Seit 75 Jahren steht sie für Würde, Freiheit und Rechtsstaatlichkeit – doch gerade heute gerät sie ins Wanken: die Europäische Menschenrechtskonvention (EMRK).
Was 1950 als historische Antwort auf Krieg, Gewalt und Unterdrückung begann, wird zunehmend infrage gestellt.
⚖️ Ein Fundament der Freiheit
Die EMRK garantiert Grundrechte, die für selbstverständlich gelten sollten: das Recht auf Leben, das Verbot von Folter, die Meinungsfreiheit oder das Recht auf ein faires Verfahren.
Über die Einhaltung dieser Rechte wacht der Europäische Gerichtshof für Menschenrechte (EGMR) in Straßburg – eine der wichtigsten Institutionen Europas.
Seine Urteile sind bindend für alle 46 Mitgliedsstaaten des Europarats. Doch immer häufiger werden sie ignoriert, verzögert oder offen angegriffen.
🚨 Gerichtshof im Kreuzfeuer
Mehrere Länder – darunter Russland vor seinem Ausschluss, aber auch die Türkei und Teile Osteuropas – haben den EGMR wiederholt für seine Entscheidungen kritisiert oder sie schlicht nicht umgesetzt.
Auch in Westeuropa wächst die Skepsis gegenüber supranationaler Kontrolle: Populistische Kräfte stellen den Gerichtshof zunehmend infrage, fordern „nationale Souveränität“ statt europäischer Rechtsprechung.
Dabei ist der EGMR keine politische Instanz, sondern das juristische Rückgrat der Menschenrechte in Europa.
💬 Warnung aus Deutschland
Beate Rudolf, Direktorin des Deutschen Instituts für Menschenrechte (DIMR), warnt:
„Wenn Staaten beginnen, Urteile zu ignorieren oder den Gerichtshof zu delegitimieren, ist das ein Angriff auf die Grundpfeiler der europäischen Demokratie.“
Sie fordert ein klares Bekenntnis der Mitgliedsstaaten zur EMRK und zur Autorität des EGMR – gerade in Zeiten, in denen autoritäre Tendenzen und Desinformation zunehmen.
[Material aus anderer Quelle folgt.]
(** * plugin-mssql: the SQL user-provisioning plugin of scimgateway

    A shallow embedding of [lib/plugin-mssql.js] and the properties of its
    query builders, row mapper, credential decoder and operation handlers.

    Layout
    - [Js]      : JavaScript values as the plugin sees them (immutable request
                  data), truthiness, template-literal conversion, property
                  access, [String.prototype.split], exceptions.
    - [Base64]  : a reference base64 decoder, used to run the credential
                  decoder on concrete headers.
    - [Store]   : the mutable object store holding the static configuration
                  and the per-call connection configuration (aliasing matters
                  there, so objects are locations).
    - [Mssql]   : the tedious client as the plugin drives it: connect, execSql,
                  close, and the connection's life cycle.
    - [Plugin]  : the handlers, translated function by function.
    - the vocabulary of the statements and [Sample], the data of the
      examples.
    - the properties: the filter logic of getUsers, the row mapper, the
      groups, the credential decoder, createUser, modifyUser, the store, the
      connection.
    - further properties: the shape of a call, its rejections, deleteUser,
      createGroup, the defaults, the result of getUsers, the decoder case by
      case, pass-through credentials in the connection configuration, the
      password at start-up. *)

From Stdlib Require Import String Ascii List ZArith Lia Bool DecimalString.
From stdpp Require Import base list strings.

Set Warnings "-register-all".
#[local] Arguments String.append !s1 s2 : simpl nomatch.
Local Open Scope string_scope.
Local Open Scope list_scope.

(* ===================================================================== *)
(** ** JavaScript values *)
(* ===================================================================== *)

Module Js.

(** Primitive values.  Numbers are integers, printed in decimal as the
    engine prints those below 10^21: the plugin never computes with numbers,
    it only tests them for truthiness, copies them (the port of the
    connection configuration) or prints them. *)
Inductive prim : Type :=
  | PUndefined
  | PNull
  | PBool (b : bool)
  | PNum (n : Z)
  | PStr (s : string).

(** Request data (the SCIM objects, the filter descriptor, the request
    context) and results.  An object is its list of own properties; a lookup
    takes the first entry of a key. *)
Inductive jsval : Type :=
  | JPrim (p : prim)
  | JObj (props : list (string * jsval))
  | JArr (elems : list jsval).

Definition obj : Type := list (string * jsval).

Abbreviation JUndefined := (JPrim PUndefined).
Abbreviation JNull := (JPrim PNull).
Abbreviation JBool b := (JPrim (PBool b)).
Abbreviation JStr s := (JPrim (PStr s)).

(** Exceptions.  [TypeError] is what the engine raises on a property access
    on [undefined] or [null] and on [Buffer.from(undefined, ...)],
    [RangeError] what it raises when a recursion exhausts the stack; [Error]
    is what the plugin raises itself with [new Error(message)]. *)
Inductive exn : Type :=
  | Error (message : string)
  | TypeError (message : string)
  | RangeError (message : string).

Definition message (e : exn) : string :=
  match e with Error m | TypeError m | RangeError m => m end.

Inductive result (A : Type) : Type :=
  | Ok (a : A)
  | Throw (e : exn).
Arguments Ok {A} a.
Arguments Throw {A} e.

Definition bind {A B : Type} (m : result A) (k : A -> result B) : result B :=
  match m with
  | Ok a => k a
  | Throw e => Throw e
  end.

Notation "'let!' x ':=' m 'in' k" := (bind m (fun x => k))
  (at level 10, x name, m at level 100, k at level 200).

(** [ToBoolean]. *)
Definition prim_truthy (p : prim) : bool :=
  match p with
  | PUndefined | PNull => false
  | PBool b => b
  | PNum n => negb (Z.eqb n 0)
  | PStr s => negb (String.eqb s "")
  end.

Definition truthy (v : jsval) : bool :=
  match v with
  | JPrim p => prim_truthy p
  | JObj _ | JArr _ => true
  end.

(** [ToString], as a template literal [`${v}`] applies it. *)
Definition prim_to_string (p : prim) : string :=
  match p with
  | PUndefined => "undefined"
  | PNull => "null"
  | PBool true => "true"
  | PBool false => "false"
  | PNum n => NilZero.string_of_int (Z.to_int n)
  | PStr s => s
  end.

Fixpoint to_string (v : jsval) : string :=
  match v with
  | JPrim p => prim_to_string p
  | JObj _ => "[object Object]"
  | JArr elems =>
      String.concat ","
        (map (fun x => match x with
                       | JPrim PUndefined | JPrim PNull => ""
                       | _ => to_string x
                       end) elems)
  end.

(** [v === 'lit'] and [v === undefined]. *)
Definition is_str (v : jsval) (lit : string) : bool :=
  match v with
  | JPrim (PStr s) => String.eqb s lit
  | _ => false
  end.

Definition is_undefined (v : jsval) : bool :=
  match v with
  | JPrim PUndefined => true
  | _ => false
  end.

(** [[...].includes(v)] over an array of string literals. *)
Definition includes (lits : list string) (v : jsval) : bool :=
  existsb (is_str v) lits.

(** Own-property lookup; a missing key reads as [undefined]. *)
Fixpoint assoc (k : string) (props : obj) : jsval :=
  match props with
  | [] => JUndefined
  | (k', v) :: rest => if String.eqb k k' then v else assoc k rest
  end.

(** [o.k = v] on an object. *)
Fixpoint assoc_set (k : string) (v : jsval) (props : obj) : obj :=
  match props with
  | [] => [(k, v)]
  | (k', v') :: rest =>
      if String.eqb k k' then (k, v) :: rest else (k', v') :: assoc_set k v rest
  end.

(** [v.k].  On [undefined] and [null] the engine throws; on an object it is
    the own property.  The keys the plugin reads ([name], [emails], [other],
    [value], [givenName], ...) are on no prototype, so every other value
    reads as [undefined]. *)
Definition get (v : jsval) (k : string) : result jsval :=
  match v with
  | JPrim PUndefined =>
      Throw (TypeError ("Cannot read properties of undefined (reading '" +:+ k +:+ "')"))
  | JPrim PNull =>
      Throw (TypeError ("Cannot read properties of null (reading '" +:+ k +:+ "')"))
  | JObj props => Ok (assoc k props)
  | _ => Ok JUndefined
  end.

(** [v?.k]. *)
Definition opt_get (v : jsval) (k : string) : jsval :=
  match v with
  | JObj props => assoc k props
  | _ => JUndefined
  end.

(** [s.split(sep)] for a separator of one character. *)
Fixpoint split (sep : ascii) (s : string) : list string :=
  match s with
  | EmptyString => [""]
  | String c rest =>
      if Ascii.eqb c sep then "" :: split sep rest
      else match split sep rest with
           | [] => [String c ""]
           | h :: t => String c h :: t
           end
  end.

(** [const [a, b] = arr]: the element at an index, [undefined] beyond the
    end. *)
Definition item (arr : list string) (i : nat) : prim :=
  match nth_error arr i with
  | Some s => PStr s
  | None => PUndefined
  end.

(** [s.substr(0, s.length - 1)]; a negative length gives the empty string. *)
Definition drop_last (s : string) : string :=
  substring 0 (String.length s - 1) s.

End Js.
Import Js.


(* ===================================================================== *)
(** ** Base64 *)
(* ===================================================================== *)

(** A reference decoder for [Buffer.from(token, 'base64').toString()] on
    tokens whose payload is 7-bit text: characters outside the alphabet are
    skipped, decoding stops at the padding, and both the standard and the
    URL-safe alphabet are read.  The handlers below do not depend on it: they
    take the decoder as a parameter; this one runs them on concrete
    headers. *)
Module Base64.

Definition sextet (c : ascii) : option N :=
  let n := N_of_ascii c in
  if (65 <=? n)%N && (n <=? 90)%N then Some (n - 65)%N
  else if (97 <=? n)%N && (n <=? 122)%N then Some (n - 71)%N
  else if (48 <=? n)%N && (n <=? 57)%N then Some (n + 4)%N
  else if (n =? 43)%N || (n =? 45)%N then Some 62%N
  else if (n =? 47)%N || (n =? 95)%N then Some 63%N
  else None.

Fixpoint sextets (s : string) : list N :=
  match s with
  | EmptyString => []
  | String c rest =>
      if Ascii.eqb c "=" then []
      else match sextet c with
           | Some n => n :: sextets rest
           | None => sextets rest
           end
  end.

Fixpoint octets (l : list N) : list N :=
  match l with
  | a :: b :: c :: d :: rest =>
      (a * 4 + b / 16)%N :: ((b mod 16) * 16 + c / 4)%N :: ((c mod 4) * 64 + d)%N
        :: octets rest
  | [a; b; c] => [(a * 4 + b / 16)%N; ((b mod 16) * 16 + c / 4)%N]
  | [a; b] => [(a * 4 + b / 16)%N]
  | _ => []
  end.
(** * Query-synthesis pipeline of the MySQL chatbot (rag_engine.py, streamlit_bot.py)

    A shallow embedding of the pure parts of the two front ends: response
    sanitization ([generate_sql_query], last two statements of the [try]
    block), table selection ([select_relevant_tables]), intent detection
    ([is_ranking_query]) and answer formatting ([frame_answer]).  The two
    source files agree on these functions up to comments and one logging
    call, so one embedding serves both. *)

From Stdlib Require Import List NArith Arith Bool Lia String Ascii Decimal Sorting.Sorted Sorting.Permutation.
Import ListNotations.

(** ** Python strings

    A Python [str] is a sequence of Unicode code points; a code point is
    kept as a number of [N]. *)

Definition pystr : Type := list N.

Definition pystr_eq_dec : forall a b : pystr, {a = b} + {a <> b} :=
  list_eq_dec N.eq_dec.

(** Literals are written as Rocq strings and read byte by byte (the
    literals of the program are ASCII). *)
Definition py (s : string) : pystr :=
  map N_of_ascii (list_ascii_of_string s).

Definition nl : N := 10%N.
Definition backtick : N := 96%N.

(** [str.isspace] on one code point: the white space of CPython's
    [_PyUnicode_IsWhitespace], which [str.strip()] and [str.split()]
    (both without argument) use. *)
Definition isspace (c : N) : bool :=
  ((9 <=? c) && (c <=? 13) || (28 <=? c) && (c <=? 32)
   || (c =? 133) || (c =? 160) || (c =? 5760)
   || (8192 <=? c) && (c <=? 8202)
   || (c =? 8232) || (c =? 8233) || (c =? 8239) || (c =? 8287)
   || (c =? 12288))%N.

(** [s.lstrip()]: drop the leading white space. *)
Fixpoint lstrip (s : pystr) : pystr :=
  match s with
  | [] => []
  | c :: t => if isspace c then lstrip t else s
  end.

(** [s.rstrip()]: drop the trailing white space.  A character is kept when
    something is kept after it or when it is not white space. *)
Fixpoint rstrip (s : pystr) : pystr :=
  match s with
  | [] => []
  | c :: t =>
      match rstrip t with
      | [] => if isspace c then [] else [c]
      | r => c :: r
      end
  end.

(** [s.strip()]: both ends. *)
Definition strip (s : pystr) : pystr := rstrip (lstrip s).

(** ** The regular expression [```.*?```] with [re.DOTALL] *)

Definition fence : pystr := [backtick; backtick; backtick].

(** [strip_prefix p s]: what follows [p] when [s] starts with [p]. *)
Fixpoint strip_prefix (p s : pystr) : option pystr :=
  match p, s with
  | [], _ => Some s
  | _ :: _, [] => None
  | a :: p', c :: s' => if (a =? c)%N then strip_prefix p' s' else None
  end.

(** [find_after p s]: what follows the first occurrence of [p] in [s]. *)
Fixpoint find_after (p s : pystr) : option pystr :=
  match strip_prefix p s with
  | Some r => Some r
  | None =>
      match s with
      | [] => None
      | _ :: t => find_after p t
      end
  end.

(** A match of the pattern anchored at the head of [s]: the opening fence,
    then the lazy [.*?] (any characters, line breaks included, as few as
    possible), then the first closing fence.  The result is the text after
    the match. *)
Definition match_fence (s : pystr) : option pystr :=
  match strip_prefix fence s with
  | Some r => find_after fence r
  | None => None
  end.

(** [re.sub(r"```.*?```", "", s, flags=re.DOTALL)]: scan from the left; at
    a position where the pattern matches, drop the match and go on behind
    it; elsewhere keep the character.  The fuel is the length of the
    text, which the scan never exceeds. *)
Fixpoint re_sub_fuel (fuel : nat) (s : pystr) : pystr :=
  match fuel with
  | O => s
  | S f =>
      match s with
      | [] => []
      | c :: t =>
          match match_fence s with
          | Some rest => re_sub_fuel f rest
          | None => c :: re_sub_fuel f t
          end
      end
  end.

Definition re_sub_fences (s : pystr) : pystr := re_sub_fuel (List.length s) s.

(** The two statements of [generate_sql_query] that turn the backend's
    text into the query:
    [sql = response["message"]["content"].strip()] and
    [sql = re.sub(r"```.*?```", "", sql, flags=re.DOTALL).strip()]. *)
Definition sanitize (response : pystr) : pystr :=
  let sql := strip response in
  strip (re_sub_fences sql).

(** Occurrence predicates, as executable tests. *)

(** [starts_with p s]: [s.startswith(p)]. *)
Definition starts_with (p s : pystr) : bool :=
  match strip_prefix p s with Some _ => true | None => false end.
(** The package-level variables, the store of render objects, the calls
    issued so far and the lines written by [fmt.Println] (each line kept
    as the value printed). *)
Record World := mkWorld {
  windowWidth : float32;
  windowHeight : float32;
  renderObjects : list loc;
  heap : gmap loc RenderObject;
  bound_vao : option loc;
  gl_calls : list GLCall;
  stdout : list float32
}.

(** [var windowWidth float32 = 800], [var windowHeight float32 = 600],
    [var renderObjects = make([]*RenderObject, 0)]. *)
Definition initial_world : World :=
  {| windowWidth := f32_of_Z 800; windowHeight := f32_of_Z 600;
     renderObjects := []; heap := ∅; bound_vao := None;
     gl_calls := []; stdout := [] |}.

Inductive Result (A : Type) :=
| Ok (a : A) (w : World)
| Panic (msg : string) (w : World).
Global Arguments Ok {A} a w.
Global Arguments Panic {A} msg w.

Definition M (A : Type) : Type := World -> Result A.

Definition ret {A} (a : A) : M A := fun w => Ok a w.
Definition bind {A B} (m : M A) (k : A -> M B) : M B :=
  fun w => match m w with
           | Ok a w' => k a w'
           | Panic msg w' => Panic msg w'
           end.
Definition panic {A} (msg : string) : M A := fun w => Panic msg w.

Definition nil_dereference : string :=
  "invalid memory address or nil pointer dereference".

(** Reading through a pointer; a location that holds no created object
    stands for a nil pointer. *)
Definition load (l : loc) : M RenderObject :=
  fun w => match heap w !! l with
           | Some o => Ok o w
           | None => Panic nil_dereference w
           end.

Definition set_heap (h : gmap loc RenderObject) (w : World) : World :=
  {| windowWidth := windowWidth w; windowHeight := windowHeight w;
     renderObjects := renderObjects w; heap := h; bound_vao := bound_vao w;
     gl_calls := gl_calls w; stdout := stdout w |}.

Definition store (l : loc) (o : RenderObject) : M unit :=
  fun w => Ok tt (set_heap (<[l := o]> (heap w)) w).

Definition set_vao (o : RenderObject) (v : VAO) : RenderObject :=
  {| vao := v; texture := texture o; freeVert := freeVert o; maxVert := maxVert o |}.

Definition set_freeVert (o : RenderObject) (n : Z) : RenderObject :=
  {| vao := vao o; texture := texture o; freeVert := n; maxVert := maxVert o |}.

Definition gl_call (c : GLCall) : M unit :=
  fun w => Ok tt {| windowWidth := windowWidth w; windowHeight := windowHeight w;
                    renderObjects := renderObjects w; heap := heap w;
                    bound_vao := bound_vao w;
                    gl_calls := gl_calls w ++ [c]; stdout := stdout w |}.

Definition set_bound (b : option loc) : M unit :=
  fun w => Ok tt {| windowWidth := windowWidth w; windowHeight := windowHeight w;
                    renderObjects := renderObjects w; heap := heap w;
                    bound_vao := b;
                    gl_calls := gl_calls w; stdout := stdout w |}.

Definition println (v : float32) : M unit :=
  fun w => Ok tt {| windowWidth := windowWidth w; windowHeight := windowHeight w;
                    renderObjects := renderObjects w; heap := heap w;
                    bound_vao := bound_vao w;
                    gl_calls := gl_calls w; stdout := stdout w ++ [v] |}.

(** Sequencing is written with stdpp's monad notations:
    [x ← m; k] and [m;; k]. *)
Global Instance M_ret : MRet M := @ret.
Global Instance M_bind : MBind M := fun A B k m => bind m k.

(** The current value of a package-level variable. *)
Definition gets {A} (f : World -> A) : M A := fun w => Ok (f w) w.

(** ** Setup *)

Definition SetWindowSize (width height : float32) : M unit :=
  fun w => Ok tt {| windowWidth := width; windowHeight := height;
                    renderObjects := renderObjects w; heap := heap w;
                    bound_vao := bound_vao w;
                    gl_calls := gl_calls w; stdout := stdout w |}.

(** ** Utility methods *)

(** The loop of [PixToScreen]: [i] is the index of the head of [coords],
    [even] the flag before the iteration, [normed] the result slice. *)
Fixpoint PixToScreen_loop (halfWidth halfHeight : float32) (i : nat) (even : bool)
    (coords normed : list float32) : M (list float32) :=
  match coords with
  | [] => ret normed
  | coord :: rest =>
      let even := negb even in
      if even then
        let v := ((coord - halfWidth) / halfWidth)%f32 in
        println v;;
        PixToScreen_loop halfWidth halfHeight (S i) even rest (<[i := v]> normed)
      else
        let v := ((coord - halfHeight) / halfHeight)%f32 in
        PixToScreen_loop halfWidth halfHeight (S i) even rest (<[i := v]> normed)
  end.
🌍 Menschenrechte – kein Luxus, sondern Pflicht
Kriege, Überwachung, Diskriminierung und Einschränkungen der Meinungsfreiheit zeigen, wie fragil Menschenrechte sein können.
Die EMRK bleibt dabei ein Schutzschild – aber nur, wenn Staaten ihn aktiv verteidigen.
Zum 75. Jubiläum ist die Botschaft klar: Menschenrechte müssen jeden Tag neu verteidigt werden – vor Gericht, in der Politik und in der Gesellschaft.